Be clear about Expectations at the beginning of your rotation and as each new team member rotates onto the service. Provide a written list of your expectations and priorities. Feedback evaluations in Medhub (for residents) or One-45 (for medical students) for all team members is expected within 2-3 weeks. In order to ensure the opportunity to provide feedback to residents and students, you might need to specifically request a link from the residency program or student clerkship. Attendings receive anonymous evaluations once annually from the residency program. Consider asking residents and medical students specifically to complete their attending evaluations since many residents never complete them or include it as part of your expectations for the rotation. Feedback is a key educational tool. The DHM uses Feedback Fridays to meet individually with each team member to provide feedback and set goals. Pearl: New medical students, interns and residents often benefit from brief feedback earlier in the week.
Availability 24/7¶
Attendings should be available 24/7 while on service. The attendings should be signed into the team attending pager for the duration of time on service and be available by pager 24/7. Consider providing your personal/hospital cell phone to the team for rapid communication. MDL Attending pager: 123-2000 MDU Attending pager: 123-7097 The attending should always be available to the team and have active involvement with the team, patients and families. The attending should see every patient every day, independent of the team when necessary. Attendings must be available to see or staff patients in the ED or in other emergent situations, including overnight. Attendings remain available to the team for any questions, teaching and admissions throughout the day. Responsibilities to patients and the team take priority over other duties.
Rounding¶
Senior resident should “own” or lead rounds Bedside rounding should be the predominant format. Prioritize patients: unstable patients, new admissions/transfers, discharges, ED patients/boarders, stable patients Pearl: Sometimes the order in which you see patients may be impacted by lack of regionalization. Be flexible and encourage the resident to have a plan for seeing patients prior to starting rounds.
Attending communication¶
The outgoing attending initiates verbal or written “sign-out” to incoming attending and should be available for any follow-up questions or concerns. Attendings should be available to discuss patient/team issues or concerns with attendings from other services when necessary. Attendings must assign themselves as the “Attending Provider” in Epic on the first day of service and for all new patients. Attendings are expected to participate/promote projects involving the team while on service (such as organizational goals, QI projects etc)
Discharge considerations¶
Attending participation in discharge planning is critical. At time of discharge, the attending should ensure that accurate, problem-based discharge summaries have been completed, follow-up appointments scheduled within 14 days, and “warm handoffs” provided to outpatient providers. Pearl/MDU: Eric Allman ACNP often performs the patient discharges and “warm handoffs”, which is a great help to the interns.

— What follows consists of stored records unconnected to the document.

(** The dictionary the loop leaves, and the lines it prints. *)
Fixpoint collect (paths : list (string * PngFile))
    (size_map : gmap (Z * Z) IconFrame) : gmap (Z * Z) IconFrame :=
  match paths with
  | [] => size_map
  | (name, file) :: rest =>
      if is_square file
      then collect rest
             (<[(png_width file, png_height file) := frame_of file]> size_map)
      else collect rest size_map
  end.

Fixpoint skipped (paths : list (string * PngFile)) : list line :=
  match paths with
  | [] => []
  | (name, file) :: rest =>
      if is_square file then skipped rest
      else Skipping name (png_width file) (png_height file) :: skipped rest
  end.

(** The files of a folder that the pattern matches, and these in the order
    the loop goes through them, sorted by path. *)
Definition candidates (normcase : string -> string)
    (entries : list (string * PngFile)) : list (string * PngFile) :=
  filter (fun p => endswith (normcase p.1) ".png") entries.

Definition listing (normcase : string -> string)
    (entries : list (string * PngFile)) : list (string * PngFile) :=
  sorted fst (path_leb normcase) (candidates normcase entries).

(** What holds of every item of [size_map]. *)
Definition item_ok (key : Z * Z) (frame : IconFrame) : Prop :=
  key = (width frame, height frame) /\ width frame = height frame
  /\ bit_count frame = 32.

(** A world with one asset folder, and files to put in it. *)
Definition icons : Path := ["Assets.xcassets"; "AppIcon.appiconset"]%string.
Definition ico : Path := ["installer"; "assets"; "Clop.ico"]%string.

Definition world_with (entries : list (string * PngFile)) : World :=
  mkWorld {[ icons := entries ]} ∅ ∅ [].

Definition rgb16 : PngFile :=
  mkPngFile 16 16 ["R"; "G"; "B"]%string (bytes [1]).
Definition rgba16 : PngFile :=
  mkPngFile 16 16 ["R"; "G"; "B"; "A"]%string (bytes [2]).
Definition palette16 : PngFile :=
  mkPngFile 16 16 ["P"]%string (bytes [3]).
Definition rgba32 : PngFile :=
  mkPngFile 32 32 ["R"; "G"; "B"; "A"]%string (bytes [4; 5]).
Definition banner : PngFile :=
  mkPngFile 32 16 ["R"; "G"; "B"; "A"]%string (bytes [6]).
(** * SilentSlides: the text-analysis pipeline of [src/text_processor.py]

    A shallow embedding of [TextProcessor] (cleaning, sentence splitting,
    clustering policy, title and bullet synthesis, orchestration) together
    with the configuration constants of [config.py], and the properties the
    specification states about them.

    Further down, the OCR engine of [src/ocr_engine.py], the slide generators
    of [src/slide_generator.py] and the Tesseract detection of [config.py]
    are embedded in the same way, each with the libraries it calls as
    collaborators, together with properties of a whole run from the
    screenshots to the decks.

    Python strings are sequences of Unicode code points; they are modelled
    as lists of code points ([N]).  The character classes [\s] and [\w] of
    the [re] module and the whitespace of [str.split]/[str.strip] are the
    ones CPython uses for [str] patterns. *)

From Stdlib Require Import String Ascii.
From Stdlib Require Import List ZArith NArith Bool Lia Permutation Sorted.
Import ListNotations.

Set Implicit Arguments.

(* ===================================================================== *)
(** * Python values used by the module *)
(* ===================================================================== *)

Module Py.

(** A code point, and a [str]. *)
Definition char := N.
Definition str := list char.

(** A literal of the source, read code point by code point. *)
Definition lit (s : string) : str := map N_of_ascii (list_ascii_of_string s).

Definition str_eqb (a b : str) : bool :=
  if list_eq_dec N.eq_dec a b then true else false.

(** Exceptions the modelled code can raise. *)
Inductive exn := IndexError | ValueError.

Inductive result (A : Type) :=
| Ok (a : A)
| Raise (e : exn).
Arguments Ok {A} a.
Arguments Raise {A} e.

Definition bind {A B} (m : result A) (k : A -> result B) : result B :=
  match m with
  | Ok a => k a
  | Raise e => Raise e
  end.

(** [xs[i]] for a non-negative index. *)
Definition getitem {A} (xs : list A) (i : nat) : result A :=
  match nth_error xs i with
  | Some x => Ok x
  | None => Raise IndexError
  end.

(** [[f(x) for x in xs]] where [f] may raise: the first exception wins. *)
Fixpoint traverse {A B} (f : A -> result B) (xs : list A) : result (list B) :=
  match xs with
  | [] => Ok []
  | x :: rest =>
      bind (f x) (fun y => bind (traverse f rest) (fun ys => Ok (y :: ys)))
  end.

(** [xs[start:]] with Python's treatment of a negative or overlong
    [start]. *)
Definition slice_from {A} (start : Z) (xs : list A) : list A :=
  let n := Z.of_nat (length xs) in
  let s := if (start <? 0)%Z then Z.max 0 (n + start) else Z.min start n in
  skipn (Z.to_nat s) xs.

(** [xs[:stop]]. *)
Definition slice_to {A} (stop : Z) (xs : list A) : list A :=
  let n := Z.of_nat (length xs) in
  let s := if (stop <? 0)%Z then Z.max 0 (n + stop) else Z.min stop n in
  firstn (Z.to_nat s) xs.

(** ** Character classes *)

(** [str.isspace] on one code point (CPython's [_PyUnicode_IsWhitespace]);
    it is also what [\s] matches in a [str] pattern. *)
Definition isspace (c : char) : bool :=
  ((9 <=? c) && (c <=? 13) || (28 <=? c) && (c <=? 32)
   || (c =? 133) || (c =? 160) || (c =? 5760)
   || (8192 <=? c) && (c <=? 8202)
   || (c =? 8232) || (c =? 8233) || (c =? 8239) || (c =? 8287)
   || (c =? 12288))%N.

Definition ascii_alnum (c : char) : bool :=
  ((48 <=? c) && (c <=? 57) || (65 <=? c) && (c <=? 90)
   || (97 <=? c) && (c <=? 122))%N.

(** [\w] in a [str] pattern: alphanumeric or underscore.  On ASCII the
    class is [[A-Za-z0-9_]]; beyond ASCII it is read from the Unicode
    character database, here the table [uni_alnum]. *)
Definition isword (uni_alnum : char -> bool) (c : char) : bool :=
  if (c <? 128)%N then ascii_alnum c || (c =? 95)%N else uni_alnum c.

(** ** [str] methods *)

Fixpoint lstrip_by (p : char -> bool) (s : str) : str :=
  match s with
  | [] => []
  | c :: rest => if p c then lstrip_by p rest else s
  end.

Fixpoint rstrip_by (p : char -> bool) (s : str) : str :=
  match s with
  | [] => []
  | c :: rest =>
      match rstrip_by p rest with
      | [] => if p c then [] else [c]
      | r => c :: r
      end
  end.

(** [s.strip()] *)
Definition strip (s : str) : str := rstrip_by isspace (lstrip_by isspace s).

(** [s.rstrip(chars)] *)
Definition rstrip (chars : str) (s : str) : str :=
  rstrip_by (fun c => existsb (N.eqb c) chars) s.

(** [s.split()]: the maximal runs of non-whitespace, in order. *)
Fixpoint split (s : str) : list str :=
  match s with
  | [] => []
  | c :: rest =>
      if isspace c then split rest
      else
        match rest with
        | [] => [[c]]
        | c' :: _ =>
            if isspace c' then [c] :: split rest
            else
              match split rest with
              | w :: ws => (c :: w) :: ws
              | [] => [[c]]
              end
        end
  end.

(** [sep.join(words)] *)
Fixpoint join (sep : str) (words : list str) : str :=
  match words with
  | [] => []
  | [w] => w
  | w :: rest => w ++ sep ++ join sep rest
  end.

End Py.

(* ===================================================================== *)
(** * The two regular-expression calls of the module *)
(* ===================================================================== *)

Module Re.
Import Py.

(** [re.sub(r'\s+', ' ', text)]: every maximal run of whitespace becomes
    one space.  [in_run] tells that the previous code point was
    whitespace. *)
Fixpoint sub_space_runs (in_run : bool) (text : str) : str :=
  match text with
  | [] => []
  | c :: rest =>
      if isspace c then
        if in_run then sub_space_runs true rest
        else 32%N :: sub_space_runs true rest
      else c :: sub_space_runs false rest
  end.

(** The set [.,!?-] of the second pattern, and the delimiters [.!?] of
    the split pattern. *)
Definition kept_punct (c : char) : bool :=
  ((c =? 46) || (c =? 44) || (c =? 33) || (c =? 63) || (c =? 45))%N.

Definition sentence_end (c : char) : bool :=
  ((c =? 46) || (c =? 33) || (c =? 63))%N.

(** The class [[\w\s.,!?-]]. *)
Definition kept (uni_alnum : char -> bool) (c : char) : bool :=
  isword uni_alnum c || isspace c || kept_punct c.

(** [re.sub(r'[^\w\s.,!?-]', '', text)] *)
Definition sub_not_kept (uni_alnum : char -> bool) (text : str) : str :=
  filter (kept uni_alnum) text.

(** [re.split(r'[.!?]+', text)]: the pieces between maximal runs of
    delimiters, empty pieces at either end included.  [in_run] tells
    that the previous code point was a delimiter. *)
Fixpoint split_sentence_ends (in_run : bool) (text : str) : list str :=
  match text with
  | [] => [[]]
  | c :: rest =>
      if sentence_end c then
        if in_run then split_sentence_ends true rest
        else [] :: split_sentence_ends true rest
      else
        match split_sentence_ends false rest with
        | piece :: pieces => (c :: piece) :: pieces
        | [] => [[c]]
        end
  end.

End Re.

(* ===================================================================== *)
(** * config.py *)
(* ===================================================================== *)

Module Config.
Definition MIN_CLUSTER_SIZE : Z := 2.
Definition CLUSTERING_METHOD : string := "hdbscan".
Definition MAX_TOPICS : Z := 10.
Definition MAX_BULLETS_PER_SLIDE : Z := 5.
End Config.

(* ===================================================================== *)
(** * The collaborators of the module

    What [text_processor.py] imports and does not define: the Unicode
    table behind [\w], the sentence encoder, the two clusterers, and the
    numeric kernels of numpy and scikit-learn.  The embedding matrix is a
    list of rows; a similarity score is a float, of which only the order
    that numpy's sorting uses is modelled. *)
(* ===================================================================== *)

(** A clusterer as the source constructs it. *)
Inductive clusterer :=
| HDBSCAN (min_cluster_size : Z) (metric : string)
| KMeans (n_clusters : Z) (random_state : Z) (n_init : Z).

Class Collaborators := {
  (** Unicode alphanumerics beyond ASCII *)
  uni_alnum : Py.char -> bool;
  (** one row of the embedding matrix; a similarity score *)
  row : Type;
  score : Type;
  (** [score_ltb a b]: numpy orders [a] strictly before [b] *)
  score_ltb : score -> score -> bool;
  (** [self.model.encode(sentences, show_progress_bar=False)] *)
  encode : list Py.str -> list row;
  (** whether [import hdbscan] succeeded *)
  HDBSCAN_AVAILABLE : bool;
  (** [clusterer.fit_predict(embeddings)] *)
  fit_predict : clusterer -> list row -> list Z;
  (** [cosine_similarity(embeddings, embeddings.mean(axis=0).reshape(1, -1))
      .flatten()] *)
  centroid_similarity : list row -> Py.result (list score);
  (** [scores.argsort()] *)
  argsort : list score -> list nat
}.

(* ===================================================================== *)
(** * class TextProcessor *)
(* ===================================================================== *)

Module TextProcessor.
Import Py.

Section Methods.
Context {C : Collaborators}.

(** ** [clean_text] *)
Definition clean_text (text : str) : str :=
  let text := Re.sub_space_runs false text in
  let text := Re.sub_not_kept uni_alnum text in
  strip text.

(** ** [split_sentences] *)
Definition nonempty (s : str) : bool :=
  match s with [] => false | _ => true end.

Definition split_sentences (text : str) : list str :=
  let sentences := Re.split_sentence_ends false text in
  let sentences :=
    map strip (filter (fun s => nonempty (strip s)) sentences) in
  filter (fun s => 3 <=? length (split s)) sentences.

(** ** [generate_embeddings] *)
Definition generate_embeddings (sentences : list str) : list row :=
  match sentences with
  | [] => []
  | _ => encode sentences
  end.

(** ** [cluster_sentences] *)

(** The returned [Dict[int, List[str]]].  A Python dict keeps its keys
    in insertion order, and [process_text] iterates over it, so the
    order is part of the value. *)
Definition dict := list (Z * list str).

Definition contains (label : Z) (clusters : dict) : bool :=
  existsb (fun kv => (fst kv =? label)%Z) clusters.

(** [clusters[label].append(s)] for a key that is present: the entry is
    updated where it stands. *)
Fixpoint append_at (label : Z) (s : str) (clusters : dict) : dict :=
  match clusters with
  | [] => []
  | (k, v) :: rest =>
      if (k =? label)%Z then (k, v ++ [s]) :: rest
      else (k, v) :: append_at label s rest
  end.

(** [max(labels)] *)
Definition max_of (labels : list Z) : result Z :=
  match labels with
  | [] => Raise ValueError
  | l :: rest => Ok (fold_left Z.max rest l)
  end.

(** The loop [for idx, label in enumerate(labels)]; [all_labels] is the
    whole array (read by [max]), [labels] what is left of it from
    position [idx] on. *)
Fixpoint group_loop (all_labels : list Z) (sentences : list str)
         (idx : nat) (labels : list Z) (clusters : dict) : result dict :=
  match labels with
  | [] => Ok clusters
  | label :: rest =>
      bind (if (label =? -1)%Z
            then bind (max_of all_labels) (fun m => Ok (m + 1)%Z)
            else Ok label) (fun label =>
      let clusters :=
        if contains label clusters then clusters
        else clusters ++ [(label, [])] in
      bind (getitem sentences idx) (fun s =>
      group_loop all_labels sentences (S idx) rest
                 (append_at label s clusters)))
  end.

Mobility: We still have rehab aides on 8bedtower. Strategies to be sure we are utilizing them to maximum benefit of patients: Make sure every patient has the most liberal appropriate activity order in place on admission. Early PT/OT orders if indicated. It is highly beneficial overall for the MD team to stress the importance of and set expectation for patient mobilization during hospitalization. Communicate this regularly to the patient and family.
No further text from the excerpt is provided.